Sull'inevitabilità del Collasso climatico

o come la democrazia non ci salverà

Sull'inevitabilità del Collasso climatico
Lettura boomer
Se il collasso climatico è inevitabile, siamo sicuri che la via democratica sia quella giusta per provare a fermarlo?

Questa non è la fine del mondo come la dipingevano nei vecchi film catastrofici. Qui, l’apocalisse non è epica, ma ridicola, ridotta a una cronaca su Instagram, mentre influencer ecologisti ci vendono borracce eco-sostenibili su TikTok tra un’inondazione e un black-out​. Il clima è diventato il grande meme tossico, l’ultimo turismificio della distruzione, dove non si viaggia più verso luoghi, ma verso dati climatici che sono sempre peggiori.

“Oggi 50 gradi, domani forse non ci svegliamo.”

Il tempo stesso si scioglie, e noi con esso. La Terra ha deciso che è ora di shitpostare l’umanità fuori dal ciclo cosmico. Il pianeta ci lancia memate in faccia: desertificazione, mari in ascesa, incendi che ci fanno assaporare la fine come se fosse il prossimo binge-watch estivo. Ma qui non c’è nessuna “Stagione 2”, solo un loop di sofferenza e devastazione. L’algoritmo naturale è impazzito​.

La «questione climate change» è diventata un argomento insopportabile da ascoltare nel dibattito politico e virtuale. Se un novizio (difficile che ce ne siano) dovesse avvicinarsi alla materia tramite il mondo politico o quello degli influencer, ne trarrebbe conclusioni schizofreniche, perché gran parte delle posizioni si sono così radicalizzate che ormai la dialettica versa su questioni ontologiche, ovvero sull’esistenza o meno del fenomeno. Tracciamo simbolicamente due estremi, che vanno dalle posizioni di gruppi come Ultima Generazione, secondo i quali anche un semplice prurito ai testicoli è causato dal surriscaldamento climatico, fino alla galassia trumpista, portabandiera del credo del cosiddetto «negazionismo climatico».

Il negazionismo trumpista è in verità una fregatura data in pasto agli stessi negazionisti, un semplice narcotico per nascondere interessi economici personali. Eccone un esempio.

Nel maggio del 2019 Mike Pompeo, fedelissimo di Trump, rilasciò al Consiglio dell’Artico le seguenti dichiarazioni da rappresentante statunitense:

«Le continue riduzioni dei ghiacci stanno aprendo nuovi passaggi e nuove opportunità per il commercio. Potrebbero diminuire di quasi 20 giorni il tempo necessario a viaggiare dall’Asia all’Occidente. Le vie marittime artiche potrebbero diventare i canali di Suez e di Panama del XXI secolo».

Insomma, dichiarazioni sporche, ma che dovrebbero mandare su di giri un sincero negazionista. Come si può notare, Pompeo non nega l’esistenza del fenomeno, anzi, per Pompeo e i suoi apparati il surriscaldamento globale esiste e ha effetti devastanti, come il totale scioglimento dei ghiacciai, solo che, molto ‘banalmente’, vede nella cosa una ghiotta opportunità per qualche big corporation da avvicinare.
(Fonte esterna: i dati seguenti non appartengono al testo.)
Definition RelaySideEffectAdmissionReceiptDigest (receipt : SignedRelaySideEffectAdmissionReceipt) : result string string :=
  validateRelaySideEffectAdmissionReceiptShape receipt;;
  RelaySideEffectAdmissionReceiptBodyDigest (rc_Body receipt).

Definition VerifyRelaySideEffectAdmissionReceiptSignature (receipt : SignedRelaySideEffectAdmissionReceipt)
  : result string unit :=
  validateRelaySideEffectAdmissionReceiptShape receipt;;
  public ← parsePublicKey (rc_PublicKey receipt);
  signature ← parseSignature (rc_Signature receipt);
  let invalid := "relay side-effect admission receipt signature is invalid"%string in
  canonical ← opt_err (marshal_receipt_body (rc_Body receipt)) invalid;
  fail_if (negb (ed25519_Verify public (signatureMessage receiptSignatureDomain canonical) signature)) invalid.

(** ** Descriptors *)

Definition RelayTransactionIdentityProjectionDigest (identity : RelayTransactionIdentity) : result string string :=
  fail_if (negb (ti_SchemaVersion identity =? 1) || negb (validateNetworkDomain (ti_Network identity)) ||
           negb (identifier (ti_SourceAccount identity) 256) || negb (digestPattern (ti_SourceAccountAuthorityDigest identity)) ||
           negb (identifier (ti_TransactionProfileURI identity) 256) || negb (digestPattern (ti_TransactionProfileDigest identity)) ||
           negb (semanticActionKind (ti_UnderlyingActionKind identity)) || negb (digestPattern (ti_StableActionID identity)) ||
           negb (digestPattern (ti_ExactRequestDigest identity)) || negb (digestPattern (ti_SignedTransactionDigest identity)) ||
           negb (cellHashPattern (ti_SignedTransactionCellHash identity)) || (ti_SignedTransactionSize identity =? 0) ||
           (MaxSignedTransactionBytes <? ti_SignedTransactionSize identity) ||
           negb (digestPattern (ti_TransactionIntentDigest identity)) || (ti_TransactionValidUntilUnix identity =? 0))
    "relay transaction identity is invalid";;
  Digest "tos.agent-relay-transaction-identity.v1" (marshal_transaction_identity identity).

Definition transactionIdentity (body : RelayQuoteRequestBody) : RelayTransactionIdentity :=
  {| ti_SchemaVersion := 1; ti_Network := Network body; ti_SourceAccount := SourceAccount body;
     ti_SourceAccountAuthorityDigest := SourceAccountAuthorityDigest body;
     ti_TransactionProfileURI := TransactionProfileURI body; ti_TransactionProfileDigest := TransactionProfileDigest body;
     ti_UnderlyingActionKind := UnderlyingActionKind body; ti_StableActionID := qr_StableActionID body;
     ti_ExactRequestDigest := qr_ExactRequestDigest body; ti_SignedTransactionDigest := qr_SignedTransactionDigest body;
     ti_SignedTransactionCellHash := qr_SignedTransactionCellHash body;
     ti_SignedTransactionSize := SignedTransactionSize body; ti_TransactionIntentDigest := TransactionIntentDigest body;
     ti_SourceSequence := SourceSequence body; ti_TransactionValidUntilUnix := TransactionValidUntilUnix body |}.

Definition RelayTransactionIdentityDigest (body : RelayQuoteRequestBody) : result string string :=
  validateRelayQuoteRequestShape body;;
  RelayTransactionIdentityProjectionDigest (transactionIdentity body).

(** The earliest deadline of the execution. *)
Definition startCap (request : RelayExecutionRequest) : Z :=
  foldl Z.min (ex_ExpiresAtUnix request)
    [AgreementExpiresAtUnix request; pq_ExpiresAtUnix (pq_Body (ProviderQuote request));
     TransactionValidUntilUnix (qr_Body (QuoteRequest request)); ac_ExpiresAtUnix (ex_AuthorizedAction request);
     wf_ExpiresAtUnix (wf_Body (ex_WriterFence request))].

Definition buildRelaySideEffectAdmissionDescriptorForRoute (request : RelayExecutionRequest) (authenticatedPrincipal : string)
    (routeAttempt : Z) (predecessorReceiptDigest : string) : result string RelaySideEffectAdmissionDescriptor :=
  validateRelayExecutionRequestCoreShape request;;
  fail_if (negb (identifier authenticatedPrincipal 256)) "relay admission authenticated principal is invalid";;
  fail_if (negb (validateRelayAdmissionRoute routeAttempt predecessorReceiptDigest)) "relay admission route lineage is invalid";;
  execution ← relayExecutionRequestProjectionDigest request;
  quote ← ProviderRelayQuoteDigest (pq_Body (ProviderQuote request));
  network ← NetworkDigest (Network (qr_Body (QuoteRequest request)));
  transaction ← RelayTransactionIdentityDigest (qr_Body (QuoteRequest request));
  action ← AuthorizedActionDigest (ex_AuthorizedAction request);
  fence ← WriterFenceDigest (ex_WriterFence request);
  stages ← opt_err (RelaySideEffectStages (qr_Mode (qr_Body (QuoteRequest request)))) "relay admission mode is invalid"%string;
  Ok {| ds_SchemaVersion := 1; ds_OwnerID := ac_OwnerID (ex_AuthorizedAction request);
        ds_AgentID := ac_AgentID (ex_AuthorizedAction request); ds_AuthenticatedPrincipal := authenticatedPrincipal;
        ds_ProviderAgentID := pq_ProviderAgentID (pq_Body (ProviderQuote request));
        ds_ServiceProfileDigest := ServiceProfileDigest (pq_Body (ProviderQuote request)); ds_ProviderQuoteDigest := quote;
        ds_NetworkDigest := network; ds_TransactionIdentityDigest := transaction;
        ds_Mode := qr_Mode (qr_Body (QuoteRequest request)); ds_AssuranceLevel := qr_AssuranceLevel (qr_Body (QuoteRequest request));
        ds_StageMask := stages; ds_RouteAttempt := routeAttempt; ds_PredecessorReceiptDigest := predecessorReceiptDigest;
        ds_StableActionID := ActionStableActionID request; ds_ExactRequestDigest := ActionExactRequestDigest request;
        ds_RelayExecutionDigest := execution; ds_AuthorizedActionDigest := action; ds_WriterFenceDigest := fence;
        StartNotAfterCapUnix := startCap request; ds_AuthorizedAction := ex_AuthorizedAction request;
        ds_WriterFence := ex_WriterFence request; ds_UnderlyingActionRequest := UnderlyingActionRequest request;
        ds_SemanticFields := SemanticFields request |}.

Definition BuildRelaySideEffectAdmissionDescriptorForPrincipal (request : RelayExecutionRequest) (authenticatedPrincipal : string)
  : result string RelaySideEffectAdmissionDescriptor :=
  buildRelaySideEffectAdmissionDescriptorForRoute request authenticatedPrincipal 1 "".

Definition BuildRelaySideEffectAdmissionDescriptor (request : RelayExecutionRequest)
  : result string RelaySideEffectAdmissionDescriptor :=
  BuildRelaySideEffectAdmissionDescriptorForPrincipal request (RequesterAgentID (qr_Body (QuoteRequest request))).

(** ** Moving to another provider *)

(** Only relay-only actions of decentralized assurance have a next route. *)
Definition successorEligible (body : RelaySideEffectAdmissionReceiptBody) : bool :=
  same (rb_Mode body) ModeRelayExact && same (rb_AssuranceLevel body) AssuranceAutonomousDecentralized &&
  (rb_RouteAttempt body <? MaxRelayRouteAttempts).

(** What a successor may not change. *)
Definition sameAction (body : RelaySideEffectAdmissionReceiptBody) (predecessorDigest owner agent principal authority : string)
    (policy : Z) (mandate approval network transaction : string) (assurance : AssuranceLevel) (stable exact named : string) : bool :=
  streq named predecessorDigest && streq owner (rb_OwnerID body) && streq agent (rb_AgentID body) &&
  streq principal (rb_AuthenticatedPrincipal body) && streq authority (rb_AuthorityID body) &&
  (policy =? rb_PolicyRevision body) && streq mandate (rb_MandateDigest body) && streq approval (rb_ApprovalDigest body) &&
  streq network (rb_NetworkDigest body) && streq transaction (rb_TransactionIdentityDigest body) &&
  same assurance (rb_AssuranceLevel body) && streq stable (rb_StableActionID body) && streq exact (rb_ExactRequestDigest body).

Definition ValidateRelaySideEffectAdmissionRouteTransition (predecessor : SignedRelaySideEffectAdmissionReceipt)
    (d : RelaySideEffectAdmissionDescriptor) : result string unit :=
  let body := rc_Body predecessor in
  let consecutive := "relay admission route transition is not relay-only or consecutive"%string in
  or_err (VerifyRelaySideEffectAdmissionReceiptSignature predecessor) consecutive;;
  fail_if (negb (successorEligible body) || negb (same (ds_Mode d) ModeRelayExact) ||
           negb (same (ds_AssuranceLevel d) AssuranceAutonomousDecentralized) ||
           negb (ds_RouteAttempt d =? rb_RouteAttempt body + 1)) consecutive;;
  let differs := "relay admission successor differs from its immutable predecessor action"%string in
  digest ← or_err (RelaySideEffectAdmissionReceiptBodyDigest body) differs;
  let action := ds_AuthorizedAction d in
  fail_if (negb (sameAction body digest (ds_OwnerID d) (ds_AgentID d) (ds_AuthenticatedPrincipal d)
                   (wf_AuthorityID (wf_Body (ds_WriterFence d))) (ac_PolicyRevision action) (ac_MandateDigest action)
                   (ac_ApprovalDigest action) (ds_NetworkDigest d) (ds_TransactionIdentityDigest d) (ds_AssuranceLevel d)
                   (ds_StableActionID d) (ds_ExactRequestDigest d) (ds_PredecessorReceiptDigest d))) differs;;
  fail_if (streq (ds_ProviderAgentID d) (rb_ProviderAgentID body))
    "relay admission successor does not select a different Provider".

Definition BuildRelaySideEffectAdmissionSuccessorDescriptor (request : RelayExecutionRequest) (authenticatedPrincipal : string)
    (predecessor : SignedRelaySideEffectAdmissionReceipt) : result string RelaySideEffectAdmissionDescriptor :=
  let ineligible := "relay admission predecessor is not successor-eligible"%string in
  or_err (VerifyRelaySideEffectAdmissionReceiptSignature predecessor) ineligible;;
  fail_if (negb (successorEligible (rc_Body predecessor))) ineligible;;
  digest ← RelaySideEffectAdmissionReceiptBodyDigest (rc_Body predecessor);
  d ← buildRelaySideEffectAdmissionDescriptorForRoute request authenticatedPrincipal
        (rb_RouteAttempt (rc_Body predecessor) + 1) digest;
  ValidateRelaySideEffectAdmissionRouteTransition predecessor d;;
  Ok d.

Definition validateRelaySideEffectAdmissionReceiptRouteTransition (predecessor successor : SignedRelaySideEffectAdmissionReceipt)
  : result string unit :=
  let body := rc_Body predecessor in
  let next := rc_Body successor in
  fail_if (negb (successorEligible body) || negb (same (rb_Mode next) ModeRelayExact) ||
           negb (same (rb_AssuranceLevel next) AssuranceAutonomousDecentralized) ||
           negb (rb_RouteAttempt next =? rb_RouteAttempt body + 1))
    "persisted relay admission route transition is not relay-only or consecutive";;
  let differs := "persisted relay admission successor differs from its immutable route head"%string in
  digest ← or_err (RelaySideEffectAdmissionReceiptBodyDigest body) differs;
  fail_if (negb (sameAction body digest (rb_OwnerID next) (rb_AgentID next) (rb_AuthenticatedPrincipal next)
                   (rb_AuthorityID next) (rb_PolicyRevision next) (rb_MandateDigest next) (rb_ApprovalDigest next)
                   (rb_NetworkDigest next) (rb_TransactionIdentityDigest next) (rb_AssuranceLevel next)
                   (rb_StableActionID next) (rb_ExactRequestDigest next) (rb_PredecessorReceiptDigest next))) differs;;
  fail_if (streq (rb_ProviderAgentID next) (rb_ProviderAgentID body) || (AdmissionSequence next <=? AdmissionSequence body))
    "persisted relay admission successor Provider or sequence is invalid".

(** The loop over the rest of a chain, after [previous]. *)
Fixpoint validateRouteTail (previous : SignedRelaySideEffectAdmissionReceipt) (chain : list SignedRelaySideEffectAdmissionReceipt)
  : result string unit :=
  match chain with
  | [] => Ok tt
  | receipt :: chain =>
      or_err (VerifyRelaySideEffectAdmissionReceiptSignature receipt) "relay admission route chain contains an invalid receipt"%string;;
      validateRelaySideEffectAdmissionReceiptRouteTransition previous receipt;;
      validateRouteTail receipt chain
  end.

Definition ValidateRelaySideEffectAdmissionRouteChain (chain : list SignedRelaySideEffectAdmissionReceipt) : result string unit :=
  fail_if (MaxRelayRouteAttempts <? zlen chain) "relay admission route chain length is invalid";;
  match chain with
  | [] => Err "relay admission route chain length is invalid"%string
  | receipt :: rest =>
      or_err (VerifyRelaySideEffectAdmissionReceiptSignature receipt) "relay admission route chain contains an invalid receipt"%string;;
      fail_if (negb (rb_RouteAttempt (rc_Body receipt) =? 1) || negb (streq (rb_PredecessorReceiptDigest (rc_Body receipt)) ""))
        "relay admission route chain does not start at attempt one";;
      validateRouteTail receipt rest
  end.

(** ** Issuing and verifying a receipt *)

Definition BuildRelaySideEffectAdmissionReceiptBody (d : RelaySideEffectAdmissionDescriptor)
    (admissionSequence issuedAtUnix startNotAfterUnix : Z) : result string RelaySideEffectAdmissionReceiptBody :=
  let action := ds_AuthorizedAction d in
  let fence := wf_Body (ds_WriterFence d) in
  fail_if (StartNotAfterCapUnix d <? startNotAfterUnix) "relay side-effect admission receipt exceeds its descriptor cap";;
  let body :=
    {| rb_SchemaVersion := 1; rb_OwnerID := ds_OwnerID d; rb_AgentID := ds_AgentID d;
       rb_AuthenticatedPrincipal := ds_AuthenticatedPrincipal d; rb_AuthorityID := wf_AuthorityID fence;
       rb_ProviderAgentID := ds_ProviderAgentID d; rb_ServiceProfileDigest := ds_ServiceProfileDigest d;
       rb_ProviderQuoteDigest := ds_ProviderQuoteDigest d; rb_NetworkDigest := ds_NetworkDigest d;
       rb_TransactionIdentityDigest := ds_TransactionIdentityDigest d; rb_Mode := ds_Mode d;
       rb_AssuranceLevel := ds_AssuranceLevel d; rb_StageMask := ds_StageMask d; rb_RouteAttempt := ds_RouteAttempt d;
       rb_PredecessorReceiptDigest := ds_PredecessorReceiptDigest d; rb_StableActionID := ds_StableActionID d;
       rb_ExactRequestDigest := ds_ExactRequestDigest d; rb_RelayExecutionDigest := ds_RelayExecutionDigest d;
       rb_AuthorizedActionDigest := ds_AuthorizedActionDigest d; rb_WriterFenceDigest := ds_WriterFenceDigest d;
       WriterLeaseID := LeaseID fence; rb_WriterGeneration := wf_WriterGeneration fence;
       rb_PolicyRevision := ac_PolicyRevision action; rb_MandateDigest := ac_MandateDigest action;
       rb_ApprovalDigest := ac_ApprovalDigest action; AdmissionSequence := admissionSequence;
       rb_IssuedAtUnix := issuedAtUnix; StartNotAfterUnix := startNotAfterUnix |} in
  fail_if (negb (validateRelaySideEffectAdmissionReceiptBody body)) "relay side-effect admission receipt body is invalid";;
  Ok body.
Dall’altra parte della barricata, contro i finti e i sinceri negazionisti, ci sono gli alfieri della democrazia neoliberale, che si collocano tra i progressisti come riflesso della politica americana (non a caso, Joe Biden prima e Kamala Harris dopo, durante questi giorni di campagna elettorale, hanno più volte fatto appello agli americani chiedendo loro di votare il suo partito per “difendere la democrazia”): costoro sono solo e soltanto spacciatori di greenwashing. Sono vittima (se non proprio gli artefici stessi) dell’ennesima illusione capital-occidentale.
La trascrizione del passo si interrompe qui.